Eleitores quilombolas dobram e jovens lideram nova fase

Política

O próximo dia 4 de outubro marcará uma votação histórica para a comunidade quilombola de Antinha de Baixo, em Santo Antônio do Descoberto (GO). O agricultor Joaquim Moreira, de 87 anos, o morador mais antigo do local, irá às urnas acompanhado pela neta, a estudante Thauany Silva, de 16 anos, que terá sua primeira experiência democrática. A adolescente fez questão de emitir o documento assim que completou a idade mínima, em abril, motivada pela mãe, Mayara Silva, de 36 anos. Para a família, acompanhar as decisões políticas é indispensável, pois elas impactam diretamente o cotidiano e a sobrevivência da comunidade.
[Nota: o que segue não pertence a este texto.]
(** ** The box of the rows *)

Lemma bbox_rows r minx miny maxx maxy : Forall vertex_ok (vertices r) →
  bbox r = Some (minx, miny, maxx, maxy) →
  (valid miny ∧ is_finite miny = true) ∧ (valid maxy ∧ is_finite maxy = true) ∧
  ∀ v, v ∈ vertices r → sval miny ≤ sval v.2 ≤ sval maxy.
Proof.
  unfold bbox. destruct (vertices r) as [|[x y] vs]; [done|].
  intros [[_ Hy] Hvs]%Forall_cons. cbn [snd] in Hy.
  assert (∀ vs b0 b1 b2 b3, Forall vertex_ok vs → valid b1 → is_finite b1 = true → valid b3 →
    is_finite b3 = true → ∀ c0 c1 c2 c3, foldl grow (b0, b1, b2, b3) vs = (c0, c1, c2, c3) →
    (valid c1 ∧ is_finite c1 = true) ∧ (valid c3 ∧ is_finite c3 = true) ∧
    sval c1 ≤ sval b1 ∧ sval b3 ≤ sval c3 ∧ ∀ v, v ∈ vs → sval c1 ≤ sval v.2 ≤ sval c3) as H.
  { clear. intros vs. induction vs as [|[vx vy] vs IH]; intros b0 b1 b2 b3 Hvs V1 F1 V3 F3 c0 c1 c2 c3; simpl.
    - intros [= <- <- <- <-]. split_and!; try done; try lia. by intros v ?%elem_of_nil.
    - apply Forall_cons in Hvs as [(_ & Vy & Fy) Hvs]. simpl in Vy, Fy.
      rewrite (f64_ltb_sval vy b1), (f64_ltb_sval b3 vy) by done. intros Hc.
      set (b1' := if sval vy <? sval b1 then vy else b1) in *.
      set (b3' := if sval b3 <? sval vy then vy else b3) in *.
      assert (valid b1' ∧ is_finite b1' = true) as [V1' F1'] by (unfold b1'; destruct (sval vy <? sval b1); split; assumption).
      assert (valid b3' ∧ is_finite b3' = true) as [V3' F3'] by (unfold b3'; destruct (sval b3 <? sval vy); split; assumption).
      destruct (IH _ _ _ _ Hvs V1' F1' V3' F3' _ _ _ _ Hc) as (Hc1 & Hc3 & H1 & H3 & Hall).
      unfold b1', b3' in *.
      split; [done|]. split; [done|]. revert H1 H3.
      destruct (Z.ltb_spec (sval vy) (sval b1)), (Z.ltb_spec (sval b3) (sval vy)); intros H1 H3;
        (split_and!; [lia|lia|]); intros v [->|Hv]%elem_of_cons; simpl; try lia; by apply Hall. }
  intros [= Hb]. destruct (H vs x y x y Hvs (proj1 Hy) (proj2 Hy) (proj1 Hy) (proj2 Hy) _ _ _ _ Hb)
    as (Hc1 & Hc3 & H1 & H3 & Hall).
  split; [done|]. split; [done|]. intros v [->|Hv]%elem_of_cons; [simpl; lia|by apply Hall].
Qed.

(** ** Crossings around a centre *)

Lemma left_prefix x xs :
  StronglySorted (λ a b, sort_le true a b = true) xs → Forall (λ a, is_nan a = false) xs →
  filter (λ a, f64_leb a (center x) = true) xs = take (left_count x xs) xs.
Proof.
  induction xs as [|a xs IH]; intros Hs Hn; [done|].
  destruct (f64_leb a (center x)) eqn:Ha.
  - unfold left_count. rewrite filter_cons_True by done. simpl. f_equal.
    apply StronglySorted_inv in Hs as [Hs _]. apply Forall_cons in Hn as [_ Hn]. by apply IH.
  - pose proof (left_count_right x a xs Hs Hn Ha) as H0. rewrite H0.
    unfold left_count in H0. by apply nil_length_inv in H0.
Qed.

Lemma left_right_count x xs : is_nan (center x) = false → Forall (λ a, is_nan a = false) xs →
  (left_count x xs + length (filter (λ a, f64_ltb (center x) a = true) xs) = length xs)%nat.
Proof.
  intros Hc. unfold left_count. induction 1 as [|a xs Ha _ IH]; [done|].
  rewrite !filter_cons, f64_ltb_negb by done.
  destruct (f64_leb a (center x)); simpl; rewrite <- IH; lia.
Qed.

Lemma left_boundary x xs i a :
  StronglySorted (λ a b, sort_le true a b = true) xs → Forall (λ a, is_nan a = false) xs →
  xs !! i = Some a → (left_count x xs ≤ i)%nat → f64_leb a (center x) = false.
Proof.
  revert i. induction xs as [|b xs IH]; intros i Hs Hn Hi Hc; [done|].
  pose proof Hs as [Hs' _]%StronglySorted_inv. pose proof Hn as [_ Hn']%Forall_cons.
  destruct (f64_leb b (center x)) eqn:Hb.
  - unfold left_count in Hc. rewrite filter_cons_True in Hc by done. simpl in Hc.
    destruct i as [|i]; [lia|]. apply (IH i); [done..|]. unfold left_count. lia.
  - pose proof (left_count_right x b xs Hs Hn Hb) as H0. unfold left_count in H0.
    apply nil_length_inv in H0. destruct (f64_leb a (center x)) eqn:Ha; [|done].
    assert (a ∈ filter (λ a, f64_leb a (center x) = true) (b :: xs)) as Hin
      by (apply list_elem_of_filter; split; [done|by eapply list_elem_of_lookup_2]).
    rewrite H0 in Hin. by apply elem_of_nil in Hin.
Qed.

(** A pixel of a span is inside; one inside is in a span unless its column was
    rounded away. *)
Lemma between_spec cols x xs : 0 ≤ x < 2 ^ 52 → x < cols →
  StronglySorted (λ a b, sort_le true a b = true) xs →
  Forall (λ a, valid a ∧ f64_ltb a (f64_of_Z (2 ^ 63)) = true) xs → Nat.odd (length xs) = false →
  let right := Nat.odd (length (filter (λ a, f64_ltb (center x) a = true) xs)) in
  (between cols x xs = true → right = true) ∧
  (right = true → Forall (λ a, f64_leb a (center x) = true → f64_leb a (f64_of_Z x) = true) xs →
   between cols x xs = true).
Proof.
  intros Hx Hcols Hs Hok Heven right.
  assert (Forall (λ a, is_nan a = false) xs) as Hn.
  { eapply Forall_impl; [exact Hok|]. intros a [_ Ha]. by destruct a. }
  destruct (center_value x Hx) as (Hcv & Hcf & _).
  pose proof (left_right_count x xs (finite_not_nan _ Hcf) Hn) as Hcount.
  assert (right = Nat.odd (left_count x xs)) as ->.
  { unfold right. rewrite <- Hcount, Nat.odd_add in Heven.
    by destruct (Nat.odd (left_count x xs)), (Nat.odd (length (filter _ xs))). }
  unfold between. set (c := left_count x xs) in *. split.
  - by intros [? _]%andb_true_iff.
  - intros Hodd Hclear. rewrite Hodd. simpl.
    assert (c ≠ 0)%nat by (intros E; by rewrite E in Hodd).
    assert (c ≠ length xs) by (intros E; congruence).
    destruct (lookup_lt_is_Some_2 xs (pred c)) as [lo Hlo]; [lia|].
    destruct (lookup_lt_is_Some_2 xs c) as [hi Hhi]; [lia|]. rewrite Hlo, Hhi.
    pose proof (left_prefix x xs Hs Hn) as Hpre. fold c in Hpre.
    assert (f64_leb lo (center x) = true) as Hl.
    { assert (lo ∈ take c xs) as Hin by (apply (list_elem_of_lookup_2 _ (pred c)); rewrite lookup_take_lt; [done|lia]).
      rewrite <- Hpre in Hin. by apply list_elem_of_filter in Hin as [? _]. }
    assert (f64_leb hi (center x) = false) as Hr by (by apply (left_boundary x xs c)).
    rewrite Forall_forall in Hclear, Hok.
    destruct (Hok lo) as [Hvlo _]; [by eapply list_elem_of_lookup_2|].
    destruct (Hok hi) as [Hvhi Hbig]; [by eapply list_elem_of_lookup_2|].
    apply andb_true_iff. rewrite Z.leb_le, Z.ltb_lt. split.
    + apply x_start_le; [done|done|]. apply Hclear; [by eapply list_elem_of_lookup_2|done].
    + apply x_end_gt; try done. rewrite f64_ltb_negb, Hr; [done|by apply finite_not_nan|].
      rewrite Forall_forall in Hn. apply Hn. by eapply list_elem_of_lookup_2.
Qed.
Definition json_to_array1_u8 (v : option Value) (name : string) : result ExecError (list Z) :=
  match v ≫= as_array with
  | None => Err (InvalidGraph (name +:+ " must be an array"))
  | Some l => bytes_of name l
  end.

Section paths.
(** The text of serde's error. *)
Context (serde_error : Value → string).

(** The band map of a cube envelope, and the first path of its primary band. *)
Definition cube_bands (v : Value) : option (list (string * Value)) :=
  cube ← jget "__cube" v; bands ← jget "bands" cube; as_object bands.

Definition first_band_path (bands : list (string * Value)) : option string :=
  key ← pick_band bands; ps ← assoc_get key bands; paths ← as_array ps; p ← head paths; as_str p.

(** [raster["path"]]: null when it is absent. *)
Definition extract_raster_path (v : option Value) (name : string) : result ExecError string :=
  match v with
  | None => Err (InvalidGraph ("missing `" +:+ name +:+ "`"))
  | Some v =>
      match jget "__raster" v with
      | Some raster =>
          let p := default Null (jget "path" raster) in
          ok_or (as_str p) (InvalidGraph (name +:+ ": bad __raster.path: " +:+ serde_error p))
      | None =>
          match cube_bands v with
          | Some bands =>
              ok_or (first_band_path bands)
                (InvalidGraph (name +:+ ": __cube has no usable band path"))
          | None =>
              ok_or (as_str v) (InvalidGraph (name
                +:+ " must be a __raster handle, __cube envelope, or a string path"))
          end
      end
  end.
End paths.

(** ** merge_cubes *)

Definition raster_handle (path by_ : string) (more : list (string * Value)) : Value :=
  Object [("__raster", Object ([("path", JString path); ("media_type", JString "image/tiff");
                                ("produced_by", JString by_)] ++ more))].

(** The members of the first cube that the result keeps. *)
Definition kept_members (c1_inner : Value) : list (string * Value) :=
  omap (λ key, v ← jget key c1_inner; Some (key, v)) ["bbox"; "collection"; "scene_count"].

Definition merged (bands : list (string * Value)) (c1_inner : Value) : Value :=
  Object [("__cube", Object (("bands", Object bands) :: kept_members c1_inner))].

(** How the reduction of two rasters may fail. *)
Inductive PairError := Builder (e : string) | Build (e : string) | Run (e : string).
(* ===== verification/EtlEngine.v ===== *)
(** * The ETL engine: crates/orbit-etl/src/engine.rs

    A pipeline is a task of atomic actions on the engine's shared maps, the
    database and its event channel, interleaved with the tasks of other jobs and
    with calls of [cancel_job].  Polars, the outcome of the blocking pool, the
    clock and the encoders of instants and specifications are parameters; a send
    into the event channel is recorded in [log] whether or not anyone receives
    it, and a full channel is a task that is not scheduled.  The gRPC service of
    apps/orbit-server, which translates requests and answers, is at the end. *)

From S2P Require Import Prelude F64 Text Json Etl Interleave.
Local Open Scope Z_scope.

(** ** State *)

Inductive Event :=
| EvStarted (job_id : JobId)
| EvProgress (job_id : JobId) (rows_read rows_written : Z)
| EvCompleted (job_id : JobId) (rows_read rows_written : Z)
| EvFailed (job_id : JobId) (error : string)
| EvCancelled (job_id : JobId) (rows_read rows_written : Z).

(** [cancels] holds the jobs with a registered flag, [raised] the jobs whose flag
    is set: a flag outlives its entry, since the task holds it too. *)
Record EngineState (D : Type) := mkEngine {
  db : D; jobs : gmap JobId JobStatus; cancels : gset JobId; raised : gset JobId;
  log : gmap JobId (list Event); files : FileSystem; clock : Z }.
Arguments mkEngine {D}. Arguments db {D}. Arguments jobs {D}. Arguments cancels {D}.
Arguments raised {D}. Arguments log {D}. Arguments files {D}. Arguments clock {D}.
Lemma write_window_zero shape bs region : grid_ok (shape_grid shape) bs →
  small_window shape (rr_read_window region) → rr_overlap region = Overlap_uniform 0 →
  write_window region = rr_read_window region.
Proof.
  intros [Hr Hc _ _] Hw Ho. unfold small_window, in_u in *. simpl in *.
  unfold write_window, inner_size. rewrite Ho. unfold Overlap_uniform. cbn [ov_top ov_bottom ov_left ov_right].
  change (to_signed 64 0) with 0. change (to_signed 64 (wrap 64 (0 + 0))) with 0.
  rewrite !Z.add_0_r, !Z.sub_0_r, !to_signed_small by lia.
  destruct region as [ix [[? ?] [? ?]] ov gt e]. done.
Qed.

(** What a job computes with no handle open. *)
Definition job_val `{GdalFiles} {V} (j : Job V) : option (result Error (Array3 V)) := (j_compute j ∅).1.

Section tiles.
Context {V W : Type} `{GdalFiles, GdalOutLaws V W}.
Context (shape : RasterShape) (bs : BlockSize) (gt : GeoTransform) (epsg : Z) (regions : list RasterRegion).
Hypothesis shape_ok : grid_ok (shape_grid shape) bs.
Hypothesis tiling : partition_blocks shape bs (Overlap_uniform 0) gt epsg = Some regions.

Lemma tile_region region : region ∈ regions →
  small_window shape (rr_read_window region) ∧ write_window region = rr_read_window region ∧
  Overlap_is_zero (rr_overlap region) = true.
Proof using shape_ok tiling.
  intros Hin. destruct (partition_tiles _ _ (Overlap_uniform 0) gt epsg shape_ok) as
    (regions' & E & Hov & _ & Hw & _). rewrite tiling in E. injection E as <-.
  rewrite Forall_forall in Hov. pose proof (Hov _ Hin) as Ho.
  assert (small_window shape (rr_read_window region)) as Hs
    by (apply Hw, list_elem_of_fmap; by exists region).
  split_and!; [done|by eapply write_window_zero|by rewrite Ho].
Qed.

(** One job per region; [P] is the value each pixel is to get, [None] a panic. *)
Context (J : list (Job V)) (P : Z → Z → option V).
Hypothesis J_windows : j_window <$> J = rr_read_window <$> regions.
Hypothesis J_compute : ∀ j cache, j ∈ J → fresh_handles cache →
  (j_compute j cache).1 = job_val j ∧ fresh_handles (j_compute j cache).2.
Hypothesis J_val : ∀ j, j ∈ J →
  match job_val j with
  | Some (Ok a) => a_layers a = 1 ∧ a_rows a = sz_rows (rw_size (j_window j)) ∧
      a_cols a = sz_cols (rw_size (j_window j)) ∧
      ∀ r c, 0 ≤ r < a_rows a → 0 ≤ c < a_cols a →
        P (off_rows (rw_offset (j_window j)) + r) (off_cols (rw_offset (j_window j)) + c) = Some (a_at a 0 r c)
  | Some (Err _) => True
  | None => ∃ r c, in_window r c (j_window j) ∧ P r c = None
  end.

Lemma tiles_nodup : NoDup J.
Proof using shape_ok tiling J_windows.
  apply (NoDup_fmap_1 j_window). rewrite J_windows.
  destruct (partition_tiles _ _ (Overlap_uniform 0) gt epsg shape_ok) as (regions' & E & _ & Hn & _).
  rewrite tiling in E. by injection E as <-.
Qed.

Lemma tiles_covers j a : j ∈ J → job_val j = Some (Ok a) →
  ∀ r c, covers (j_window j) a r c ↔ in_window r c (j_window j).
Proof using J_val.
  intros Hj Ha r c. pose proof (J_val j Hj) as Hv. rewrite Ha in Hv. destruct Hv as (_ & Hr & Hc & _).
  unfold covers, in_window. by rewrite Hr, Hc.
Qed.
(** C8: the two mask processes in sequence, as the graphs use them: [mask_from_values]
    makes a mask of a classification band and [mask] applies it to the cube.  When
    both succeed, the cube that comes out has every 16-bit band of the cube, each
    scene in a file of its own of the same size, and there every pixel is the one of
    the source where the class of that pixel is not among the values, and the
    replacement where it is, whatever the schedules of the two block loops; the
    classification band is passed on, and files that are no outputs are as before.
    The sources are rasters other than the outputs. *)
Theorem mask_of_values_pixels args1 args2 v1 v2 w0 w1 w2 data dc scl :
  eval_mask_from_values serde_error to_text scratch_dir crop_size rayon schedule args1 w0 = Done (Ok v1) w1 →
  eval_mask serde_error to_text scratch_dir crop_size rayon schedule args2 w1 = Done (Ok v2) w2 →
  bt_get "data" args1 = Some data → bt_get "data" args2 = Some data → bt_get "mask" args2 = Some v1 →
  numbers_ok data = true → from_envelope_owned serde_error data = Ok dc →
  band (str_arg "band" "SCL" args1) dc = Some scl →
  sources_ok "_from_values" w0 (all_paths (maskable dc) ++ scl) → sources_ok "_mask" w0 (all_paths (maskable dc)) →
  (∀ p m, p ∈ all_paths (maskable dc) → m ∈ scl → same_size w0 p m) →
  (∀ z, 0 ≤ z < 256 → in_range (U8 z)) →
  ∃ values rep masks, values_arg to_text args1 = Ok values ∧ replacement_arg to_text args2 = Ok rep ∧
    length masks = length scl ∧
    v2 = to_envelope (mask_cube rep (new_band "_mask" (λ _, masks) <$> maskable dc) (scl_passthrough dc)
           (length scl) (bbox dc)) ∧
    (∀ q, (∀ k t, q ≠ scene_name scratch_dir (k +:+ "_from_values") t ∧
                  q ≠ scene_name scratch_dir (k +:+ "_mask") t) → same_file q w0 w2) ∧
    ∀ k paths, (k, paths) ∈ maskable dc → length paths = length scl ∧
      ∀ t p s, paths !! t = Some p → scl !! t = Some s → ∃ rows cols, raster_size w0 p = Some (rows, cols) ∧
        filled w2 (scene_name scratch_dir (k +:+ "_mask") t) (mkRasterShape 1 1 rows cols)
          (λ r c, Some (if bool_decide (u8_val (px w0 s 1 r c) ∈ values) then I16 rep else px w0 p 1 r c)).
Proof using crop_pos.
  intros Hrun1 Hrun2 Hd1 Hd2 Hm2 Hnum Hdc Hscl Hsrc Hsrc' Hsize Hrange.
  pose proof (decoded_wf _ _ _ Hnum Hdc) as Hwf.
  destruct (eval_mask_from_values_done _ _ _ _ _ _ Hrun1 Hd1 Hdc) as (values & srcs & Hvalues & E & -> & Ho1 & Hw1).
  { intros srcs E. assert (srcs = scl) as -> by congruence. intros p Hp. apply Hsrc, elem_of_app. by right. }
  assert (srcs = scl) as -> by congruence. clear E.
  set (target := str_arg "target_band" "mask" args1) in *.
  set (outs := scene_name scratch_dir (target +:+ "_from_values") <$> seq 0 (length scl)) in *.
  assert (length outs = length scl) as Hlen by (unfold outs; by rewrite length_fmap, length_seq).
  set (mc := from_values_cube (str_arg "band" "SCL" args1) target outs dc) in *.
  assert (from_envelope_owned serde_error (to_envelope mc) = Ok mc) as Hmc.
  { apply decode_encoded. destruct Hwf. split; simpl; [|constructor|constructor|done|done|constructor|constructor].
    repeat constructor. }
  assert (∀ p, p ∈ all_paths (maskable dc) → same_file p w0 w1) as Hkeep.
  { intros p Hp. apply Ho1. apply (Hsrc p), elem_of_app. by left. }
  assert (∀ p, p ∈ scl → ∃ rows cols, raster_size w0 p = Some (rows, cols) → in_u 63 rows ∧ in_u 63 cols) as Hs.
  { intros p _. by exists 0, 0. }
  assert (∀ t, (t < length scl)%nat → ∃ s rows cols, scl !! t = Some s ∧ raster_size w0 s = Some (rows, cols) ∧
    raster_size w1 (scene_name scratch_dir (target +:+ "_from_values") t) = Some (rows, cols)) as Hout.
  { intros t [s Es]%lookup_lt_is_Some_2. destruct (Hw1 _ _ Es) as (rows & cols & E1 & E2 & _).
    by exists s, rows, cols. }
  assert (∀ m, m ∈ outs → ∃ t, (t < length scl)%nat ∧ m = scene_name scratch_dir (target +:+ "_from_values") t) as Houts.
  { intros m (t & -> & Ht%elem_of_seq)%list_elem_of_fmap. exists t. split; [lia|done]. }
  assert (all_paths (bands mc) = outs) as Em by (unfold all_paths; simpl; apply app_nil_r).
  destruct (eval_mask_done _ _ _ _ _ _ _ _ Hrun2 Hd2 Hm2 Hdc Hmc (wf_bands _ Hwf)) as
    (rep & key & masks & Hrep & Eb & Ev & Ho2 & Hw2).
  { rewrite Em. intros p [Hp|Hp]%elem_of_app.
    - split; [|by apply Hsrc']. intros rows cols Hr. apply (proj1 (Hsrc' p Hp)).
      by rewrite <- (raster_size_same w0 w1) by by apply Hkeep.
    - destruct (Houts p Hp) as (t & Ht & ->). split.
      + destruct (Hout t Ht) as (s & rows & cols & Es & E1 & E2). intros rows' cols' E3.
        rewrite E2 in E3. injection E3 as <- <-. apply (proj1 (Hsrc s ltac:(apply elem_of_app; right; by eapply list_elem_of_lookup_2))).
        done.
      + intros k t'. by eapply scene_name_suffix.
  }
  { rewrite Em. intros p m Hp Hm rows cols mrows mcols E1 E2. destruct (Houts m Hm) as (t & Ht & ->).
    destruct (Hout t Ht) as (s & rows' & cols' & Es & E3 & E4). rewrite E4 in E2. injection E2 as <- <-.
    rewrite (raster_size_same w0 w1) in E1 by by apply Hkeep.
    pose proof (Hsize p s Hp ltac:(by eapply list_elem_of_lookup_2)) as Hsz. unfold same_size in Hsz.
    rewrite Hsz, E3 in E1. by injection E1 as <- <-. }
  simpl in Eb. injection Eb as <- <-.
  exists values, rep, outs. split_and!; [done|done|done|by rewrite <- Hlen| |].
  - intros q Hq. etrans; [apply Ho1; intros k t; apply (Hq k t)|apply Ho2; intros k t; apply (Hq k t)].
  - intros k paths He. destruct (Hw2 _ He) as [Hl Hall]. simpl in Hl, Hall. split; [congruence|].
    intros t p s Hp Hst. pose proof (elem_of_all_paths _ _ _ p He ltac:(by eapply list_elem_of_lookup_2)) as Hpin.
    pose proof (lookup_lt_Some _ _ _ Hst) as Ht.
    destruct (Hw1 _ _ Hst) as (rows & cols & E1 & E2 & Hfill).
    destruct (Hall t (p, scene_name scratch_dir (target +:+ "_from_values") t)) as
      (rows' & cols' & mrows & mcols & E3 & E4 & Hf).
    { apply lookup_zip_Some. split; [done|]. unfold outs. rewrite list_lookup_fmap, lookup_seq_lt by done. done. }
    simpl in E3, E4, Hf, E2. rewrite (raster_size_same w0 w1) in E3 by by apply Hkeep.
    rewrite E2 in E4. injection E4 as <- <-.
    pose proof (Hsize p s Hpin ltac:(by eapply list_elem_of_lookup_2)) as Hsz. unfold same_size in Hsz.
    rewrite E3, E1 in Hsz. injection Hsz as -> ->. exists rows, cols. split; [done|].
    destruct Hf as [A1 A2]. split; [done|]. simpl in *. intros r c Hr Hc.
    destruct (A2 r c Hr Hc) as (v & Hv & Hpx). exists v. split; [|done]. rewrite <- Hv. f_equal.
    unfold masked_value. rewrite (proj2 (Z.ltb_lt _ _) (proj2 Hr)), (proj2 (Z.ltb_lt _ _) (proj2 Hc)). simpl.
    rewrite (px_same (R:=i16) w0 w1) by by apply Hkeep.
    destruct (Hfill r c Hr Hc) as (u & [= <-] & Hu).
    assert (px (R:=u8) w1 (scene_name scratch_dir (target +:+ "_from_values") t) 1 r c =
      in_set values (px w0 s 1 r c)) as ->.
    { unfold px at 1. rewrite Hu. apply of_to_raw, Hrange. case_bool_decide; lia. }
    simpl. by case_bool_decide.
Qed.
End facts.

(** ** A run *)

Module Demo.
Import Memory.

#[local] Instance demo_debug : DebugText := {|
  debug_char s := s; debug_strings _ := ""; debug_f64s _ := "" |}.
Definition demo_text (v : Value) : string := "".

(** A red band and its classes: the class of a pixel is its column, 8 to 10. *)
Definition demo_world : World :=
  <["b4.tif" := mkFile 3 3 (λ _ r c, Int (100 + 10 * r + c))]> (<["scl.tif" := mkFile 3 3 (λ _ _ c, Int (8 + c))]> ∅).

Definition demo_data : Value := Object [("__cube", Object [("bands", Object [
  ("B04", Array [JString "b4.tif"]); ("SCL", Array [JString "scl.tif"])])])].

Definition demo_args : Args := bt_of_list [("data", demo_data);
  ("values", Array [Number (PosInt 8); Number (PosInt 9)])].
Definition mask_args (mask : Value) : Args := bt_of_list [("data", demo_data); ("mask", mask)].

Definition demo_schedule (p : string) : list Choice := one_by_one 4.

Definition values_run : Ending World Value :=
  eval_mask_from_values demo_text demo_text "/s" 2 (Ok ()) demo_schedule demo_args demo_world.
Definition mask_run : Ending World Value :=
  match values_run with
  | Done (Ok v) w => eval_mask demo_text demo_text "/s" 2 (Ok ()) demo_schedule (mask_args v) w
  | _ => Endless
  end.

Definition cells (w : World) (p : string) : list Z :=
  match w !! p with
  | Some f => r ← seqZ 0 3; c ← seqZ 0 3; [cell_Z (f_cells f 1 r c)]
  | None => []
  end.

(** Columns of the classes 8 and 9 are replaced by the smallest value. *)
Example mask_run_pixels :
  match mask_run with Done (Ok _) w => cells w "/s/B04_mask_t0.tif" | _ => [] end =
  [-32768; -32768; 102; -32768; -32768; 112; -32768; -32768; 122].
Proof. vm_compute. reflexivity. Qed.
Definition list_file_formats : HttpResponse :=
  json_response 200 (Object [("input", Object []); ("output", output_formats_map)]).
Definition list_output_formats : HttpResponse := json_response 200 (Object [("output", output_formats_map)]).
Definition list_service_types : HttpResponse := json_response 200 (Object []).
Definition list_udf_runtimes : HttpResponse := json_response 200 (Object []).

(** ** discovery.rs *)

Definition health : HttpResponse := json_response 200 (Object [("status", JString "ok")]).

Definition metrics_route (display : f64 → string) (r : InMemoryRecorder) : HttpResponse :=
  mkHttp 200 [("content-type", "text/plain; version=0.0.4; charset=utf-8")]
    (RawBody (bytes_of (to_prometheus display r))).

Definition conformance_classes : list string := [
  "https://api.openeo.org/1.3.0"; "https://api.stacspec.org/v1.0.0/core";
  "https://api.stacspec.org/v1.0.0/collections"].
Definition conforms_to : string * Value := ("conformsTo", Array (JString <$> conformance_classes)).
Definition conformance : HttpResponse := json_response 200 (Object [conforms_to]).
Crescimento expressivo no número de eleitores quilombolas

Dados do Tribunal Superior Eleitoral indicam que o contingente de eleitores que se declaram quilombolas praticamente duplicou para o pleito de 2026 em comparação com 2024. O total saltou de 95.409 para 188.371 pessoas em todo o país. No estado de Goiás, a quantidade de votantes cadastrados passou de 3.625 para 5.394. O Nordeste concentra a maior parcela dessa população, reunindo mais da metade do eleitorado quilombola nacional, com alta de 51.633 para 95.901 votantes.

O papel da juventude e a conscientização política

Esse engajamento crescente também mobiliza universitários em outras regiões, como Franciele Silva, de 27 anos, moradora da comunidade de Rio dos Macacos, em Simões Filho (BA). Estudante de direito na Universidade Federal da Bahia, ela reforça que até mesmo o ar respirado está ligado às decisões governamentais e incentiva os vizinhos na defesa do território.

Para Bia Nunes, pesquisadora da Coordenação Nacional de Articulação das Comunidades Negras Rurais Quilombolas (Conaq), a maior visibilidade e o letramento político nos territórios explicam essa expansão. A especialista aponta que a população tem compreendido a urgência de cobrar dos governantes proteção efetiva e o avanço nas titulações de terras, tornando a participação dos jovens fundamental.

Combate à desinformação e fortalecimento comunitário

Na comunidade Mesquita, localizada na Cidade Ocidental (GO), o educador financeiro Rafael Costa, de 32 anos, observa um interesse ampliado por representatividade entre os moradores. Segundo ele, o acesso à informação estimula a busca por políticas públicas adequadas.

Costa destaca que o histórico de cooperação das comunidades tradicionais precisa vir acompanhado de atenção redobrada contra fraudes e fake news. Desse modo, o fortalecimento da identidade coletiva e dos modos de produção tradicionais culmina em uma maior politização, blindando os territórios contra ameaças externas e garantindo autonomia para as próximas gerações.